Prompt: Transcribe, word for word and without additions, each line below from the one containing "When the attempt" through the one containing "Lemma step_fresh_inv (r", both ends included.

Given entries:
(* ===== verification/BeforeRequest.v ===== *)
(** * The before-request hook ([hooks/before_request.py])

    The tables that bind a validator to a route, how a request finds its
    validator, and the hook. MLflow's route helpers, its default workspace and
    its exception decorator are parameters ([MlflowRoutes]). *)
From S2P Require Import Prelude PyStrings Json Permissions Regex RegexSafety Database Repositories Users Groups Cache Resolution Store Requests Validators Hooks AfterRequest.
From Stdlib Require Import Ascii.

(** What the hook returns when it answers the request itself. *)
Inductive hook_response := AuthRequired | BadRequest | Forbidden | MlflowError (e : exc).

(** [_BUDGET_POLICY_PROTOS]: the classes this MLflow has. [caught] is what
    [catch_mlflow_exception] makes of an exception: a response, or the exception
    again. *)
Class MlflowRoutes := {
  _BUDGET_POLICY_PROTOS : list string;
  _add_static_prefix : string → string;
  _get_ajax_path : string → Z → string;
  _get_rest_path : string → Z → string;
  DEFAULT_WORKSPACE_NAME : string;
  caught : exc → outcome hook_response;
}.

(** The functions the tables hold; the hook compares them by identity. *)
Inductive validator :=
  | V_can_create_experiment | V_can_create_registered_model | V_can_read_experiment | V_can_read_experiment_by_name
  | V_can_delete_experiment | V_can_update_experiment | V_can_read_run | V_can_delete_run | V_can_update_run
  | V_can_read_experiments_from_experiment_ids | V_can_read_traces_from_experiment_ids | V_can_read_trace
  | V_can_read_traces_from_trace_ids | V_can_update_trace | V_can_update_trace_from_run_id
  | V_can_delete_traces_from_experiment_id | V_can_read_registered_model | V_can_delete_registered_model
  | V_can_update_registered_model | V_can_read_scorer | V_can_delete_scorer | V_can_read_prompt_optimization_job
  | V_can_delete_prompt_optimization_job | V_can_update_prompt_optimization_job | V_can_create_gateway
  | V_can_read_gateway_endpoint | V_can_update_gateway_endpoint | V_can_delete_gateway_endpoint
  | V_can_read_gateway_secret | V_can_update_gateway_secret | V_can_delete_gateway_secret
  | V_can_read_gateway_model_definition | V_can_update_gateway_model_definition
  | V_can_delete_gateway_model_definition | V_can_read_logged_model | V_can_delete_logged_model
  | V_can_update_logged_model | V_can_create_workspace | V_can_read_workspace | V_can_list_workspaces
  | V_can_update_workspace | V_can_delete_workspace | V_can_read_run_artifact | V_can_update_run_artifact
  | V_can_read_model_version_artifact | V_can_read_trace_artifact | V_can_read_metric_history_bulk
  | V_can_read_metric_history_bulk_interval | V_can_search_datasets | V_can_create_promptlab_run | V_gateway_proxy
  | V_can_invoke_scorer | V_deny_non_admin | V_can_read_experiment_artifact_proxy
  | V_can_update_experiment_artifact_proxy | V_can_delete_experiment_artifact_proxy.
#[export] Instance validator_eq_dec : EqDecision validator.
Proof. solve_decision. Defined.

==

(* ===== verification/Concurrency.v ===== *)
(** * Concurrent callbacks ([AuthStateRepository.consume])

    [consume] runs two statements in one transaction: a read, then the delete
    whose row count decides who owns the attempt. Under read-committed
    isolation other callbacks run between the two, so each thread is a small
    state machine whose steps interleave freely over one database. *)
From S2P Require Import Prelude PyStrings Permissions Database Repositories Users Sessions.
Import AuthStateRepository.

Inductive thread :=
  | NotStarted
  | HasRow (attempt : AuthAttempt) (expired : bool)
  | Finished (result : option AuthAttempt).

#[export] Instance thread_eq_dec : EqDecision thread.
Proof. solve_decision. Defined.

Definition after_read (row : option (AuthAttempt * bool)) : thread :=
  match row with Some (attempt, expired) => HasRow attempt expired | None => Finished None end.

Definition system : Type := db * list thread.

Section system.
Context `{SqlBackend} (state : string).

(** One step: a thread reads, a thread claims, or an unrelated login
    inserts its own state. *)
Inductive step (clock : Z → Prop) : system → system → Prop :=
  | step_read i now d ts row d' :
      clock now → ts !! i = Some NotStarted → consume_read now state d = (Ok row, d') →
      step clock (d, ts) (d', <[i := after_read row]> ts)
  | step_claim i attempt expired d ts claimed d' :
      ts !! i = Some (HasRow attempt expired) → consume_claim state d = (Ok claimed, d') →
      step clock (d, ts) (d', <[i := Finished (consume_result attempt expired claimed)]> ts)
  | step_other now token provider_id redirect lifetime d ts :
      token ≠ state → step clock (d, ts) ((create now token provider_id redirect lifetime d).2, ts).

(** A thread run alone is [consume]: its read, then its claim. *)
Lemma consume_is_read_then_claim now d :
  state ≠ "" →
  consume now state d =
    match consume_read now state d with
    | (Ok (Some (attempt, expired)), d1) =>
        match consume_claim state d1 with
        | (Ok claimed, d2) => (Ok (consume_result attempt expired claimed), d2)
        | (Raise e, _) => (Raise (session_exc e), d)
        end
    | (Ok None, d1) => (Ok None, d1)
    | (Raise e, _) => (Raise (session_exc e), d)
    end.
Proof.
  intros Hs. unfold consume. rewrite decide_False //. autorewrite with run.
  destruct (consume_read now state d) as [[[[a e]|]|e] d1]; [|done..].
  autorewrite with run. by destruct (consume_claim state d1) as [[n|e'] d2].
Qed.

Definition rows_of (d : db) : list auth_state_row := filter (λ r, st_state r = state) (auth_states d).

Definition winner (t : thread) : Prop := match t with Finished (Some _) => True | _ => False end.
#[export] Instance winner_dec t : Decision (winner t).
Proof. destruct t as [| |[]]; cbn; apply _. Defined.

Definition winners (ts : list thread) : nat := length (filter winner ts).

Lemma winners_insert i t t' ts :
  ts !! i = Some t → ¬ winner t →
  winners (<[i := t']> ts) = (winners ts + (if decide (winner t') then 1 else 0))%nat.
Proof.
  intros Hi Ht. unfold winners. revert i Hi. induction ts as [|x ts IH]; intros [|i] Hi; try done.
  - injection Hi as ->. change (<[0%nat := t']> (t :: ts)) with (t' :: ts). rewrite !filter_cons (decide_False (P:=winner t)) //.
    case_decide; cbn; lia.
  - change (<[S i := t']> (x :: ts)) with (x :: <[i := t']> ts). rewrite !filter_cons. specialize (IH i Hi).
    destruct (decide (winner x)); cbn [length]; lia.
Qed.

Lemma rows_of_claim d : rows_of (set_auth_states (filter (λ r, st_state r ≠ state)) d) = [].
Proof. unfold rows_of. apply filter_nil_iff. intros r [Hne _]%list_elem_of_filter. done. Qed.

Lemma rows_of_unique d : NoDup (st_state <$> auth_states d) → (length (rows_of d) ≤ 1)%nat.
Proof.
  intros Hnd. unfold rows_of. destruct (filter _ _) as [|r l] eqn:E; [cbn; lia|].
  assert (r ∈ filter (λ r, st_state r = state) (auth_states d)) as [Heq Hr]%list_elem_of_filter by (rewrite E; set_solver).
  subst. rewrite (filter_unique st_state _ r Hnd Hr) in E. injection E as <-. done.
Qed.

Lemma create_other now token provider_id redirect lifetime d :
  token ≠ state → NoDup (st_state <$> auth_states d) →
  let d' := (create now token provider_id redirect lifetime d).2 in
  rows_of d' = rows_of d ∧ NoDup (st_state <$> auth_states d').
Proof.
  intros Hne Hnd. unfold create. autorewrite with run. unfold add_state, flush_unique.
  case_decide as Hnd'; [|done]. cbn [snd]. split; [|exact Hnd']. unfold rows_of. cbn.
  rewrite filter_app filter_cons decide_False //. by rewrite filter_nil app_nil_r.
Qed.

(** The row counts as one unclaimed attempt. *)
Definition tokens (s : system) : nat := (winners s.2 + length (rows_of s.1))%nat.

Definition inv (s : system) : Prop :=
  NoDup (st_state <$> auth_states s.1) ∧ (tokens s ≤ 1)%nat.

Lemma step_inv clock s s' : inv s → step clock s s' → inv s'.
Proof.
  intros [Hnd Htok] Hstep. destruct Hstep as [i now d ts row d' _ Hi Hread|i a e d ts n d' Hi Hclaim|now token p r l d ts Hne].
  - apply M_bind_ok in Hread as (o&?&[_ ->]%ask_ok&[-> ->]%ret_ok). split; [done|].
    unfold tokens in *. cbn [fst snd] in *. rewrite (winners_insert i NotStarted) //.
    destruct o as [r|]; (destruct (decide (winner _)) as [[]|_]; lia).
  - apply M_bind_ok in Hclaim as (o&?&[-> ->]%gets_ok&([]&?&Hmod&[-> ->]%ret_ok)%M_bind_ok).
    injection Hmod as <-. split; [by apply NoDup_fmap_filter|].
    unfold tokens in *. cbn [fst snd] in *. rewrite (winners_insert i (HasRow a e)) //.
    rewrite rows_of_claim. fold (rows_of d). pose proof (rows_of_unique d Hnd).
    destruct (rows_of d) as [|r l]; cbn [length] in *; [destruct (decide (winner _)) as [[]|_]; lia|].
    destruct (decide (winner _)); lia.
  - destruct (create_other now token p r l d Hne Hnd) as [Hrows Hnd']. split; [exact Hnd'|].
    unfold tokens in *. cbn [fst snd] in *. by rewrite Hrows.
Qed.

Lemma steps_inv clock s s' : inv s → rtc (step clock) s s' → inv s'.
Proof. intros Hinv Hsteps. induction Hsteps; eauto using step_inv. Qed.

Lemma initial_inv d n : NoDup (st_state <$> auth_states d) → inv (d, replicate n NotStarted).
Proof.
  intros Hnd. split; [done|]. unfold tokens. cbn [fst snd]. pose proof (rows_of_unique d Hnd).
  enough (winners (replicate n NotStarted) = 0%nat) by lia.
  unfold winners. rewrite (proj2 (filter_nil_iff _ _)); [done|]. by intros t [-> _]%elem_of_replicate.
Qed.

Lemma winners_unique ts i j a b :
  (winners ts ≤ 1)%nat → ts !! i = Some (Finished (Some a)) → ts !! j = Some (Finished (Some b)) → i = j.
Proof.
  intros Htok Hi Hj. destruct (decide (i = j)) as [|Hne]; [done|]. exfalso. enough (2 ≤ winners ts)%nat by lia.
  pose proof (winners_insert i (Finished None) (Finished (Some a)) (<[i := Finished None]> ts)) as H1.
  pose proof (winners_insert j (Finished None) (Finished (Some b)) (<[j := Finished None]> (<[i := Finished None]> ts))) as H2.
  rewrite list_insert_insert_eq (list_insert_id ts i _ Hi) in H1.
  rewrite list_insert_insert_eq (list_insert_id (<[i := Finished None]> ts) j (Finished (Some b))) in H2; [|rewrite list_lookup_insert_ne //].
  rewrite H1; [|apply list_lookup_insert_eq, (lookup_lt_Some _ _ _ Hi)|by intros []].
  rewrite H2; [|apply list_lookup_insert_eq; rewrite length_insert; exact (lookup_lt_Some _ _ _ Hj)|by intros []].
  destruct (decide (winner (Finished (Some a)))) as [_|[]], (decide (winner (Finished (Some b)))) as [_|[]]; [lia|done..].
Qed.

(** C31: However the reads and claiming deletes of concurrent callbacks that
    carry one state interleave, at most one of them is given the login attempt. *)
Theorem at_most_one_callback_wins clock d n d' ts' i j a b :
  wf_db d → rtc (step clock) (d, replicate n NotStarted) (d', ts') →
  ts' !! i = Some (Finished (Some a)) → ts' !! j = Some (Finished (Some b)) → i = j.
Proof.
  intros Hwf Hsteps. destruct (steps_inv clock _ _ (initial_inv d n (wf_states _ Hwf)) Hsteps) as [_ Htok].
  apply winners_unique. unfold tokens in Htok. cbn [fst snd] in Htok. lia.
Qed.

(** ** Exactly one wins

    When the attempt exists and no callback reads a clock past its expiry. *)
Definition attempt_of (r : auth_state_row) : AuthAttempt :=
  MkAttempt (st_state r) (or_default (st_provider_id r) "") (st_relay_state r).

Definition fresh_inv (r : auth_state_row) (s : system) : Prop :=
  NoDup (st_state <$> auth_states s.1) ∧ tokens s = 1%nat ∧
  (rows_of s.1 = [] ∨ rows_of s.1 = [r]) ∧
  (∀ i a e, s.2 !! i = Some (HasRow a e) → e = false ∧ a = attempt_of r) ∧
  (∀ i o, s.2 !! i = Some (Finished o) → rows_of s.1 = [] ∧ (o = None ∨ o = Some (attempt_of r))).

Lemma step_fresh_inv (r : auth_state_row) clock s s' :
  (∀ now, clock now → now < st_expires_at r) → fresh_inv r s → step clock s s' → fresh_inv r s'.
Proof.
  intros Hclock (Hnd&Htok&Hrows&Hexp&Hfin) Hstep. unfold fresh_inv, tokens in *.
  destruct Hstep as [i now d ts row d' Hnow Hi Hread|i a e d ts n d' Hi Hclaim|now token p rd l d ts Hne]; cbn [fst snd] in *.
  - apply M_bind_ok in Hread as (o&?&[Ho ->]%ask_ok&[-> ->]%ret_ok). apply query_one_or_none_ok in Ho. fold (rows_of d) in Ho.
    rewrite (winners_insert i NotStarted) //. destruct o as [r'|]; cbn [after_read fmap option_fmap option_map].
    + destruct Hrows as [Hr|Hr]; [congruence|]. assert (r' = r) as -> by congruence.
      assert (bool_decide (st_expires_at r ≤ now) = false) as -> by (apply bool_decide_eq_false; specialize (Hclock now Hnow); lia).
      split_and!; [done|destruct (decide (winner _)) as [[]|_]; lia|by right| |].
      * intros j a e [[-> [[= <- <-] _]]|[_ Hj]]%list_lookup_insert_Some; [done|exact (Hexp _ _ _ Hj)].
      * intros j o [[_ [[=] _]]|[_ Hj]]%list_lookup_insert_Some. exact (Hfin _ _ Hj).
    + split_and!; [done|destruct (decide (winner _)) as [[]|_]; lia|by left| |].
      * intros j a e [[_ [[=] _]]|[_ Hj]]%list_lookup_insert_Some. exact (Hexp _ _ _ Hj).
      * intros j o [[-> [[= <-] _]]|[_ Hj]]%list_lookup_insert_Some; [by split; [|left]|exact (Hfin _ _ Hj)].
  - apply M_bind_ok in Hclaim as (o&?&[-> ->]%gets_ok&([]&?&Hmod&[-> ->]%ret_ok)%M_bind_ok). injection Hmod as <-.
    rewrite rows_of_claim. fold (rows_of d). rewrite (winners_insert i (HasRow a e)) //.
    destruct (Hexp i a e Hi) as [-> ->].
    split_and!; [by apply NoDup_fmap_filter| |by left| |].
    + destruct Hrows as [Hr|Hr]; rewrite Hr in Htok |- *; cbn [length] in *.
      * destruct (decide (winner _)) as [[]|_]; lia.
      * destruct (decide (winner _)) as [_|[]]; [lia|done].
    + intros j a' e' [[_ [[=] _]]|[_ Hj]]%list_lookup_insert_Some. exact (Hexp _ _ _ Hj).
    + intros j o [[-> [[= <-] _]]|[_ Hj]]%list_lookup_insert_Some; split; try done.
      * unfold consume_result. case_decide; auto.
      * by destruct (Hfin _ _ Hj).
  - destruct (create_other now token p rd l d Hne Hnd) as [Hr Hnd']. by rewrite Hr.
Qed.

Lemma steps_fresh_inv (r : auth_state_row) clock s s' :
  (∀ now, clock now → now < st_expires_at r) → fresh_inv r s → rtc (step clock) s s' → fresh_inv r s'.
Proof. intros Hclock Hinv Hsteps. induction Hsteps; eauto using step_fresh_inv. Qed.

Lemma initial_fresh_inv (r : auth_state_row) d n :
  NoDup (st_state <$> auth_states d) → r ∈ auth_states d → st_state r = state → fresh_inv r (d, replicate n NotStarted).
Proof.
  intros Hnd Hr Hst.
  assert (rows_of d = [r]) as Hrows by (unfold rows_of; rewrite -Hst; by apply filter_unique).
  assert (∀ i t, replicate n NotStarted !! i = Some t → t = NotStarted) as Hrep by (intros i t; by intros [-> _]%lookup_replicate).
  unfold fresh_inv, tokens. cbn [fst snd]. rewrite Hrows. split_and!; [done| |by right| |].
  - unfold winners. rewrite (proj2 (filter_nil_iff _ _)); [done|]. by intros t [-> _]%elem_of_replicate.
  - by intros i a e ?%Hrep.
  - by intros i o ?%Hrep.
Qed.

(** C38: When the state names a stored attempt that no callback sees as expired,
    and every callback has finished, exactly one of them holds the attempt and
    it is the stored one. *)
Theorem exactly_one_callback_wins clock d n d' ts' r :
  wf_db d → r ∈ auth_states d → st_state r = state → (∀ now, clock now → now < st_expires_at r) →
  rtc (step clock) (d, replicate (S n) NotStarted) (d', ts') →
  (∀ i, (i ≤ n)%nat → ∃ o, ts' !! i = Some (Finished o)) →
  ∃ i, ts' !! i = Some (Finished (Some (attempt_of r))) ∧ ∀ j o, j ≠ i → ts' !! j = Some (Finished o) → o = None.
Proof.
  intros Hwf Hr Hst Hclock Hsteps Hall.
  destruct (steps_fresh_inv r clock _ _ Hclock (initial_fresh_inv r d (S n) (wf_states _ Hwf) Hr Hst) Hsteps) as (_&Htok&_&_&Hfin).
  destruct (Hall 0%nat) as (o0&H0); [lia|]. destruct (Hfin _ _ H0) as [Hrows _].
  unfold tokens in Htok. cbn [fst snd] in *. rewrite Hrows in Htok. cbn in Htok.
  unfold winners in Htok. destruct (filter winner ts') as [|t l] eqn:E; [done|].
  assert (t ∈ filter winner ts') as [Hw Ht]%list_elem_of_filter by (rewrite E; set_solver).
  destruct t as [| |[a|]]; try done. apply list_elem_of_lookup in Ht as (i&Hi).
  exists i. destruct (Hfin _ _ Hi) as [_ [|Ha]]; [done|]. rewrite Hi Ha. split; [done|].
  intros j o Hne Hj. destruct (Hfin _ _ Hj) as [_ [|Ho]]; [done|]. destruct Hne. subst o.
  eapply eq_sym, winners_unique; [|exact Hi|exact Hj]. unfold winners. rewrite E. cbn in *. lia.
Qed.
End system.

Solution for this task:
    When the attempt exists and no callback reads a clock past its expiry. *)
Definition attempt_of (r : auth_state_row) : AuthAttempt :=
  MkAttempt (st_state r) (or_default (st_provider_id r) "") (st_relay_state r).

Definition fresh_inv (r : auth_state_row) (s : system) : Prop :=
  NoDup (st_state <$> auth_states s.1) ∧ tokens s = 1%nat ∧
  (rows_of s.1 = [] ∨ rows_of s.1 = [r]) ∧
  (∀ i a e, s.2 !! i = Some (HasRow a e) → e = false ∧ a = attempt_of r) ∧
  (∀ i o, s.2 !! i = Some (Finished o) → rows_of s.1 = [] ∧ (o = None ∨ o = Some (attempt_of r))).

Lemma step_fresh_inv (r : auth_state_row) clock s s' :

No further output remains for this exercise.